Stored data entries

[Start of Attachment]

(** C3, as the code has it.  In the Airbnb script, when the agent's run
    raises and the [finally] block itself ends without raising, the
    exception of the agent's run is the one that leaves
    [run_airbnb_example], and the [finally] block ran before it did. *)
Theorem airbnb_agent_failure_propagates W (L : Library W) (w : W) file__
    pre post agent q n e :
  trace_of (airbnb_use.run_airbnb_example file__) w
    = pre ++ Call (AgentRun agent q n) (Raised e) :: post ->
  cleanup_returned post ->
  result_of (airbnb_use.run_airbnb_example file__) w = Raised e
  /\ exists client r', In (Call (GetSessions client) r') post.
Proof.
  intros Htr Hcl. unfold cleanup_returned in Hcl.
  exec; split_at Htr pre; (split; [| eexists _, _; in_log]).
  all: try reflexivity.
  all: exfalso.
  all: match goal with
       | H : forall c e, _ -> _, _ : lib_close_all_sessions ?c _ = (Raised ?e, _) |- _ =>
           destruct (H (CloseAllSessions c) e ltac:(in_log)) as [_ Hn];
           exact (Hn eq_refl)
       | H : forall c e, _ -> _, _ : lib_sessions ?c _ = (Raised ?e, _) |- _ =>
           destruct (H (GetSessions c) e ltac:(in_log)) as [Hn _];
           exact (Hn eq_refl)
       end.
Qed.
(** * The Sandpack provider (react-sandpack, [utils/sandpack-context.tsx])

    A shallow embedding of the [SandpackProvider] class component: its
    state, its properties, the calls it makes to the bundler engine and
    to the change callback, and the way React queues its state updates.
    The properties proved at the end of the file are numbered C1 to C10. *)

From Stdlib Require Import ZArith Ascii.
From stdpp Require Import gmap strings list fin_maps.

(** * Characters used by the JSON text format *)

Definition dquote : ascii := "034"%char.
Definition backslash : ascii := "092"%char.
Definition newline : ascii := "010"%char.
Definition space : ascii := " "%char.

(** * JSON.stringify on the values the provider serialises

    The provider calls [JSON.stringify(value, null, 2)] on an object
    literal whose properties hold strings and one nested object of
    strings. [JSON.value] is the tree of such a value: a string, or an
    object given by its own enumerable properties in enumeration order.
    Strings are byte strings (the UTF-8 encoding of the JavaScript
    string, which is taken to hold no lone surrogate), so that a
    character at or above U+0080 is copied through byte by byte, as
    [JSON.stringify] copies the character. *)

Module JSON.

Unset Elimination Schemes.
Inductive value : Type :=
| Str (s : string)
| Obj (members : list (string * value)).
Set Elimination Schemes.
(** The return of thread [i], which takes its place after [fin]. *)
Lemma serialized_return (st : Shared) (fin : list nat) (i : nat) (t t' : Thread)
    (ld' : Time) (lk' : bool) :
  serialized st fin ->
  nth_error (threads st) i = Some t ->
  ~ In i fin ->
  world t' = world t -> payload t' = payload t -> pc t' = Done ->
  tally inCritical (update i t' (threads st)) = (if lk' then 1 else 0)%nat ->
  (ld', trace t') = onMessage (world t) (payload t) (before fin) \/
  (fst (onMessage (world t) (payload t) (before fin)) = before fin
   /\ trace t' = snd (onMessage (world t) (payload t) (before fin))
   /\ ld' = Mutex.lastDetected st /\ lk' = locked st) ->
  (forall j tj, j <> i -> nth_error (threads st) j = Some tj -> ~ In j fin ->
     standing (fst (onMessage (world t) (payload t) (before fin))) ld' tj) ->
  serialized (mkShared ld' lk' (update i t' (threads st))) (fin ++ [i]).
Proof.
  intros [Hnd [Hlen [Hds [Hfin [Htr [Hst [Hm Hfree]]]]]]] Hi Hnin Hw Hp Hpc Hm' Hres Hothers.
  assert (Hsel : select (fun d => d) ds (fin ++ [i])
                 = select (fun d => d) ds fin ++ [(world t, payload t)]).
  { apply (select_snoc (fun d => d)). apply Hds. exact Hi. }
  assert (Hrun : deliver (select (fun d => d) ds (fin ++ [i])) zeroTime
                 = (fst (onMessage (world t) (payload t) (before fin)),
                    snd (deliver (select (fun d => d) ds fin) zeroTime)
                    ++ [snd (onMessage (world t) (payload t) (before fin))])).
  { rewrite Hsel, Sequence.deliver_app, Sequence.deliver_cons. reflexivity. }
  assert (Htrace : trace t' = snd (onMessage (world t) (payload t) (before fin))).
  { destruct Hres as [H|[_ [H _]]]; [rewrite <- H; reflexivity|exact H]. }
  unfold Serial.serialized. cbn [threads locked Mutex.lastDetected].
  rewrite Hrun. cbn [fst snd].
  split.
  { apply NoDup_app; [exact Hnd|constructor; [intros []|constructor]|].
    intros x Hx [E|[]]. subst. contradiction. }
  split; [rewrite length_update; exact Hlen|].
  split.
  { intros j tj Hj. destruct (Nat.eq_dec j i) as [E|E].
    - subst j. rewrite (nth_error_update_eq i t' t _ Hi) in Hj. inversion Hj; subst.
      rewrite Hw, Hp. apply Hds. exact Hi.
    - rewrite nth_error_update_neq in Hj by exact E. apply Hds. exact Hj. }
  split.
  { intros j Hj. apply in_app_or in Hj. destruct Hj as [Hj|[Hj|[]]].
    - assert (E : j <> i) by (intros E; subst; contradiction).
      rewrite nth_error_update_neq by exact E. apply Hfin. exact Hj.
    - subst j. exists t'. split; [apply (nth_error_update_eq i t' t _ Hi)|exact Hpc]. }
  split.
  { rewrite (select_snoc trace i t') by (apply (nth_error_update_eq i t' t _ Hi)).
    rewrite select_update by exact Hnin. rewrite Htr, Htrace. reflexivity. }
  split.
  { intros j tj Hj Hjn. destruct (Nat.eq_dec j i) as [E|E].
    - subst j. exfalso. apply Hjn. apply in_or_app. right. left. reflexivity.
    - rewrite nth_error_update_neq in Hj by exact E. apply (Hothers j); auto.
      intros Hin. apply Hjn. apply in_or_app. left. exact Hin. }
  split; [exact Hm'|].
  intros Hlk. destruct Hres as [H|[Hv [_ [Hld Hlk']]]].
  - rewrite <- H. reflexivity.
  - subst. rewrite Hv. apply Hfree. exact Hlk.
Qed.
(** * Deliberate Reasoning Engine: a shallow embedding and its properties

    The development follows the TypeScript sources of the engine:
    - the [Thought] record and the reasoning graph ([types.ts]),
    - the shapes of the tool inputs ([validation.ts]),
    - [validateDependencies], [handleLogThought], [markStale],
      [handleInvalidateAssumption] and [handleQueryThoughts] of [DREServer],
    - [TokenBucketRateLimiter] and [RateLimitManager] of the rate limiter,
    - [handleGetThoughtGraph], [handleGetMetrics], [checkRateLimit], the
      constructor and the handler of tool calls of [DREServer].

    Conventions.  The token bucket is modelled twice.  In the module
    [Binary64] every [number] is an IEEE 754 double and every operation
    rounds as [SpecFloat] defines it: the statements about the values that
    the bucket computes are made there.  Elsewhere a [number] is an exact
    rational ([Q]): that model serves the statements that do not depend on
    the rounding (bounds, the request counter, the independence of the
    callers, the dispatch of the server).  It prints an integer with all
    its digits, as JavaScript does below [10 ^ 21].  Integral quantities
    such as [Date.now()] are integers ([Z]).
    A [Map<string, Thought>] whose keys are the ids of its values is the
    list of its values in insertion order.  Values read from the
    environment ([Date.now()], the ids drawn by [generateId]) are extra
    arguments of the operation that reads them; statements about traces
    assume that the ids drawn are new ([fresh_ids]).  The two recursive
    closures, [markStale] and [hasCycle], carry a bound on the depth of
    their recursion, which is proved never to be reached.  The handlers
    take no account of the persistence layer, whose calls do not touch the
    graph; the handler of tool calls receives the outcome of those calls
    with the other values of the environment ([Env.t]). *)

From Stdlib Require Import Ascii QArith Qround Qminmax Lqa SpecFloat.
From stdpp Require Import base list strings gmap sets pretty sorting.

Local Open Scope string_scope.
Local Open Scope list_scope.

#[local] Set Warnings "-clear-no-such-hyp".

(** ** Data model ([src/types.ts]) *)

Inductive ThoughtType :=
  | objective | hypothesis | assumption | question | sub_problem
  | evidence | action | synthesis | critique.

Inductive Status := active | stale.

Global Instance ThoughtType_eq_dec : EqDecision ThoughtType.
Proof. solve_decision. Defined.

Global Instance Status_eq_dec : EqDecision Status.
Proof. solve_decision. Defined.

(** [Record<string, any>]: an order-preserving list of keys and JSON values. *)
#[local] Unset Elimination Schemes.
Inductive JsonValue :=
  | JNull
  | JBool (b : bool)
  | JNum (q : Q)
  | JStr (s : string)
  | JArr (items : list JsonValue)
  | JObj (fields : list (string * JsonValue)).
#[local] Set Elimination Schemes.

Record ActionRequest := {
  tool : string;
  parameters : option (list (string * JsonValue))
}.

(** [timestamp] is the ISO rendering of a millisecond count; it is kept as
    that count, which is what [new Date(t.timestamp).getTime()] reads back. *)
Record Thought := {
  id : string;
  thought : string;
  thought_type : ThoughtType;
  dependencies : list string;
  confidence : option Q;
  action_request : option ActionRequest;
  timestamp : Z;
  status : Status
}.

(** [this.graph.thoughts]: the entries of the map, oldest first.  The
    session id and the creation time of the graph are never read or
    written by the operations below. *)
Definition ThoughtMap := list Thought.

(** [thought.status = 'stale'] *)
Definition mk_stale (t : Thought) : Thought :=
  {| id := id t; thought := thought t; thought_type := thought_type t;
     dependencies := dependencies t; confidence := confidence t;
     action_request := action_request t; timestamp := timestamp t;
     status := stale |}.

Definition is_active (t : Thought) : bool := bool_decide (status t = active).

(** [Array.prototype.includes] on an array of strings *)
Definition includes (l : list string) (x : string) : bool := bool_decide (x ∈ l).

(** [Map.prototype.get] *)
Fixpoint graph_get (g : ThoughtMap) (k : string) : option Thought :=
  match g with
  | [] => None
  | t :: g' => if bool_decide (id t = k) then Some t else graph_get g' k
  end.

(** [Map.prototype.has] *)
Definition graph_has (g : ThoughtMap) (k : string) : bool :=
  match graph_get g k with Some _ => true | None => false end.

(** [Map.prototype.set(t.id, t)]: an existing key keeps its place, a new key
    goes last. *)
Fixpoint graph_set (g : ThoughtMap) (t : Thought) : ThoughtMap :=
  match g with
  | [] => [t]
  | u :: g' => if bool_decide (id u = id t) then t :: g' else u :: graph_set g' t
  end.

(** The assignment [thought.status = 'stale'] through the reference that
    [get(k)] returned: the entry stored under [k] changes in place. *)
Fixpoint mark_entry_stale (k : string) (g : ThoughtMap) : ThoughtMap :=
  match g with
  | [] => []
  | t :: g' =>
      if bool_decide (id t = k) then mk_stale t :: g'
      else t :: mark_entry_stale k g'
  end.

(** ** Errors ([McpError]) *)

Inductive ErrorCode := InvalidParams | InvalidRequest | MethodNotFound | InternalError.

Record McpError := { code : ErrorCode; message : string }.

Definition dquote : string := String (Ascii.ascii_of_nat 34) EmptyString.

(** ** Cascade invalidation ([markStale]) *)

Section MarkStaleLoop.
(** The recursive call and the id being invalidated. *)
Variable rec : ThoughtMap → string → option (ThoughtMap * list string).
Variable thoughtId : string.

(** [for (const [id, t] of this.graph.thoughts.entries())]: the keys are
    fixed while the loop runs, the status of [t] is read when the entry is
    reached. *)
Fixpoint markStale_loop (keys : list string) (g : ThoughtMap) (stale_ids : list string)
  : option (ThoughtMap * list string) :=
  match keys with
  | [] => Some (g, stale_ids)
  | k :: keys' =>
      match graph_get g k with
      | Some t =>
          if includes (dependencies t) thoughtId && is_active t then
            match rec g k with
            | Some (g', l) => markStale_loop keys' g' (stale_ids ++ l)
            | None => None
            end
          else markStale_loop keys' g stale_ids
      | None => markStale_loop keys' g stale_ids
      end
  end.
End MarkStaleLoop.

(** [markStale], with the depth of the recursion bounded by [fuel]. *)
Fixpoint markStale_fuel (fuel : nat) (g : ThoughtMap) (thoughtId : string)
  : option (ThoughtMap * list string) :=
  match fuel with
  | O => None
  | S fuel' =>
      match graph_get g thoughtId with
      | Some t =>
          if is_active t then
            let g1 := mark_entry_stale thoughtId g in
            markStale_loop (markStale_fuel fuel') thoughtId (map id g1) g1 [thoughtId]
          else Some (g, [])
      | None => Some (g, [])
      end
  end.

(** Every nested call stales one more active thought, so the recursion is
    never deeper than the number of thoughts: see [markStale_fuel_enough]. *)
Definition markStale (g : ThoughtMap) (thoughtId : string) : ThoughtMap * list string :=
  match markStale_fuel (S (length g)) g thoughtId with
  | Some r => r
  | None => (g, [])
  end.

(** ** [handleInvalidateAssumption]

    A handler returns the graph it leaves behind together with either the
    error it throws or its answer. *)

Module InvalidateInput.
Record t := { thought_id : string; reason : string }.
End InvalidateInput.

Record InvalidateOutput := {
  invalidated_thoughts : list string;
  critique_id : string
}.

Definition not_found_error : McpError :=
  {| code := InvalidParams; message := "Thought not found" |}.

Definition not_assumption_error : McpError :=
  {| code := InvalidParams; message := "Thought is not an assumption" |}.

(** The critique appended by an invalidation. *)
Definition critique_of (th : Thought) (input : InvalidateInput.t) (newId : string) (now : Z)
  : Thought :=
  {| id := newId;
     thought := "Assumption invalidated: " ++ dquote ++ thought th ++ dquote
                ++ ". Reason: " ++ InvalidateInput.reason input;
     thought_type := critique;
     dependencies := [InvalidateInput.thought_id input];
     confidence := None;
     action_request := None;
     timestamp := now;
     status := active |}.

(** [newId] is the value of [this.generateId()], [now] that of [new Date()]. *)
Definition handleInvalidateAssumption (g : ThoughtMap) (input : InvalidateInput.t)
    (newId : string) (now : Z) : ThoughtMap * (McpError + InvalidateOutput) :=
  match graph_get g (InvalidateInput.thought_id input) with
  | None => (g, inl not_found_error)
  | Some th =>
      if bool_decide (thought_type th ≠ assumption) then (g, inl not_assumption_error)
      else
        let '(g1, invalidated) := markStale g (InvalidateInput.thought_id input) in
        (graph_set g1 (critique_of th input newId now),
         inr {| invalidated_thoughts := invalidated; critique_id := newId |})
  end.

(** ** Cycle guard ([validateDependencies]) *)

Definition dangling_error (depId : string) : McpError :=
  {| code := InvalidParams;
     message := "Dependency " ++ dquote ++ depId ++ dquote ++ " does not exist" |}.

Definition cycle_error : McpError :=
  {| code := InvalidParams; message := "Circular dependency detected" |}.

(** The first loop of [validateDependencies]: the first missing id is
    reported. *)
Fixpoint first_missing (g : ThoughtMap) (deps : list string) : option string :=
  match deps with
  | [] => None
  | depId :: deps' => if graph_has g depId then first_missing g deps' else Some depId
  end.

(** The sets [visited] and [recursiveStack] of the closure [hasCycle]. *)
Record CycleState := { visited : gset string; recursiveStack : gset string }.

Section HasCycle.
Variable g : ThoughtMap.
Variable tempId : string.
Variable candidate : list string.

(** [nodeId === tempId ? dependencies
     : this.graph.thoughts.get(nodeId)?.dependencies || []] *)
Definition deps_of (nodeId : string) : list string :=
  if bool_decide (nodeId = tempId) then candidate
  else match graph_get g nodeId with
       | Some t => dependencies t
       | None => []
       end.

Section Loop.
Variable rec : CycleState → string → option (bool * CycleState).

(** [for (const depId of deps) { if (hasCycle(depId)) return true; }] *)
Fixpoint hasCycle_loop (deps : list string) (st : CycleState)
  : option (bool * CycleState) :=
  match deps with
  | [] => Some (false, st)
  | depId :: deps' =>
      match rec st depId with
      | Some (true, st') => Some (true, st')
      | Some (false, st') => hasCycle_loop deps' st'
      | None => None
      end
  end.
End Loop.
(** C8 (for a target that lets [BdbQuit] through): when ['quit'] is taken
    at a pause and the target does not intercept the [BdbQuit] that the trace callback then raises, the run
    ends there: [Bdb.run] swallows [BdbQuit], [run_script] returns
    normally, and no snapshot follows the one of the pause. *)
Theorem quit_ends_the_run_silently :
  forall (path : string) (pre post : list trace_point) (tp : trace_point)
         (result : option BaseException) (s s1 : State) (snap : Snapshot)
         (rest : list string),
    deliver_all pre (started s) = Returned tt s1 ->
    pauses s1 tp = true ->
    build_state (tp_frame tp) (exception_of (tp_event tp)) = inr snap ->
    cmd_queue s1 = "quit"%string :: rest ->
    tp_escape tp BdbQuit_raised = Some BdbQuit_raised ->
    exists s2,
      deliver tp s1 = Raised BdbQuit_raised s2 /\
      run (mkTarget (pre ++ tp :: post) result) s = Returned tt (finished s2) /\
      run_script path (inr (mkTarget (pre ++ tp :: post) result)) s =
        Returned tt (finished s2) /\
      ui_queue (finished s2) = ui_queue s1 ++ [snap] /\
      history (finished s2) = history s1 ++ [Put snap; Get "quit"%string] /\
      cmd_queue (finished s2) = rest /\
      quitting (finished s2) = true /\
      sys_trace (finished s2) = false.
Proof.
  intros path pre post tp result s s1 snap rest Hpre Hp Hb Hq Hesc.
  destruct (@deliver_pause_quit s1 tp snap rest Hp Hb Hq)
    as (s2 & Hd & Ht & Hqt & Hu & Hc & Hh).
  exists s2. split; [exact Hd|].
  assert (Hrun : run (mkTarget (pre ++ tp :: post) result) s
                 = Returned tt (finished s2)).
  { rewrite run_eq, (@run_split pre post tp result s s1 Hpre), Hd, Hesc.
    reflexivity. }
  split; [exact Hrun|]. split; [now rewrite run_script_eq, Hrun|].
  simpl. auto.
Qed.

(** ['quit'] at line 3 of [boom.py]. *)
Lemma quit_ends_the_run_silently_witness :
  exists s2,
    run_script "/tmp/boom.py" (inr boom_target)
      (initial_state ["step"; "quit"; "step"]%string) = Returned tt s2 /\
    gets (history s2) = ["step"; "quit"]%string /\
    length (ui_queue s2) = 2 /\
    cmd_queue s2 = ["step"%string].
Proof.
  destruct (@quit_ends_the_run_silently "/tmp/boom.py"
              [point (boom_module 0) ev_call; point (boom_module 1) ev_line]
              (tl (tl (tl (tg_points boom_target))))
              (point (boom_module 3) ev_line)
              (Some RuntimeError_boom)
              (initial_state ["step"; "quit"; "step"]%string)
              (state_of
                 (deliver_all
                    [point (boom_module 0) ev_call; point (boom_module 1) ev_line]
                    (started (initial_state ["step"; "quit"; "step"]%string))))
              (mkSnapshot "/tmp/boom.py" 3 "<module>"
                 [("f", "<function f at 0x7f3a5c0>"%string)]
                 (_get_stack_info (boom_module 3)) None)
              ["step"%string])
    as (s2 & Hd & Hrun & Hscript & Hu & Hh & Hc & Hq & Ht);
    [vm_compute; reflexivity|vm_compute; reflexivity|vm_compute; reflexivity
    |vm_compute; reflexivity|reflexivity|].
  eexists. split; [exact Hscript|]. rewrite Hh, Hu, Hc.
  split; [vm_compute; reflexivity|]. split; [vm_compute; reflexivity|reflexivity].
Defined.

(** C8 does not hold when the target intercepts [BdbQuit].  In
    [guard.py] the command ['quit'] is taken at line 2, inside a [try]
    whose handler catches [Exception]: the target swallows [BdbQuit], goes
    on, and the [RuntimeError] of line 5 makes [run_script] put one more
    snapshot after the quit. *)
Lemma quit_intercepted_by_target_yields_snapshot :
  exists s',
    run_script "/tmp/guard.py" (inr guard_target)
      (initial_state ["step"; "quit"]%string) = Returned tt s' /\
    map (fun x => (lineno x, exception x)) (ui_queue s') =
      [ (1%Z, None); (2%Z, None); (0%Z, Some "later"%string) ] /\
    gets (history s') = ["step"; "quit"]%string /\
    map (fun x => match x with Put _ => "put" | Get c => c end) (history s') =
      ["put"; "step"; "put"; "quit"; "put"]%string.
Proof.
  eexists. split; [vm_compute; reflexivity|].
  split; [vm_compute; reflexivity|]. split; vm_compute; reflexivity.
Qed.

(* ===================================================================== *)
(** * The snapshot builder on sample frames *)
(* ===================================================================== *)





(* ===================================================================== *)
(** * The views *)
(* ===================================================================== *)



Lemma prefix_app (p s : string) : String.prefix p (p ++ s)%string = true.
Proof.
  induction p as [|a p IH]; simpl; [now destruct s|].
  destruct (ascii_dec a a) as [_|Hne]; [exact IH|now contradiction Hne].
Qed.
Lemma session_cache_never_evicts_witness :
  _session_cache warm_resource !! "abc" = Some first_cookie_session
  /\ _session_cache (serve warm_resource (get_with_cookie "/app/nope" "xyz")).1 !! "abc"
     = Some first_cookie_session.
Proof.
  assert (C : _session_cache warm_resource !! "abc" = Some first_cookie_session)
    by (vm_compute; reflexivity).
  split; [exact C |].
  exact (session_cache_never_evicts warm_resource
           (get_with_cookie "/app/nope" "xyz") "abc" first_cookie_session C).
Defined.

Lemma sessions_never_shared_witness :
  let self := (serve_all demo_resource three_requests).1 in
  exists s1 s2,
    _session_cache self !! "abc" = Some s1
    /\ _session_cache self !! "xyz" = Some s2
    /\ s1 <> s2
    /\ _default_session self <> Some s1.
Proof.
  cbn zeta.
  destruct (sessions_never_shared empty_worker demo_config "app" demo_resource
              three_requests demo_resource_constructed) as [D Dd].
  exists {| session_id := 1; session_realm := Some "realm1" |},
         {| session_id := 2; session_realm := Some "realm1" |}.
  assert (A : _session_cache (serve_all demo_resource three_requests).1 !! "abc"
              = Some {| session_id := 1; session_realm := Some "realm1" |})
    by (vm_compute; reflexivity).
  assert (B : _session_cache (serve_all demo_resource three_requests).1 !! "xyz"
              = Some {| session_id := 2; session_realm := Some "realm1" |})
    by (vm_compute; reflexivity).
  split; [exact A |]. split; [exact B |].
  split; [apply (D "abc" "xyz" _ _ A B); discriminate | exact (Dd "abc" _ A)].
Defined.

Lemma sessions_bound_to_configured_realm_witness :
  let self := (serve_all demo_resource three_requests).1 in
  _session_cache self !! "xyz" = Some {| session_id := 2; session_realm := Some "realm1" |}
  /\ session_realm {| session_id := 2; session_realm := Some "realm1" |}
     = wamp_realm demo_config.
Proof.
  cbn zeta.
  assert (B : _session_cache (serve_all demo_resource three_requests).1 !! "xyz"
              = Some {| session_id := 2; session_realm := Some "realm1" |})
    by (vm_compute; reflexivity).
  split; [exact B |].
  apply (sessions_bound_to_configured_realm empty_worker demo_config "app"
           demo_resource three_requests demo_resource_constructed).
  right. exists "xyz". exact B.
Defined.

[End of Attachment]

PROMPT
Your task is to retype the entries verbatim, starting with the line that holds "the rounding (bounds, the" and stopping after the line that holds "take no account".

ANSWER FOR THIS EXERCISE
    the rounding (bounds, the request counter, the independence of the
    callers, the dispatch of the server).  It prints an integer with all
    its digits, as JavaScript does below [10 ^ 21].  Integral quantities
    such as [Date.now()] are integers ([Z]).
    A [Map<string, Thought>] whose keys are the ids of its values is the
    list of its values in insertion order.  Values read from the
    environment ([Date.now()], the ids drawn by [generateId]) are extra
    arguments of the operation that reads them; statements about traces
    assume that the ids drawn are new ([fresh_ids]).  The two recursive
    closures, [markStale] and [hasCycle], carry a bound on the depth of
    their recursion, which is proved never to be reached.  The handlers
    take no account of the persistence layer, whose calls do not touch the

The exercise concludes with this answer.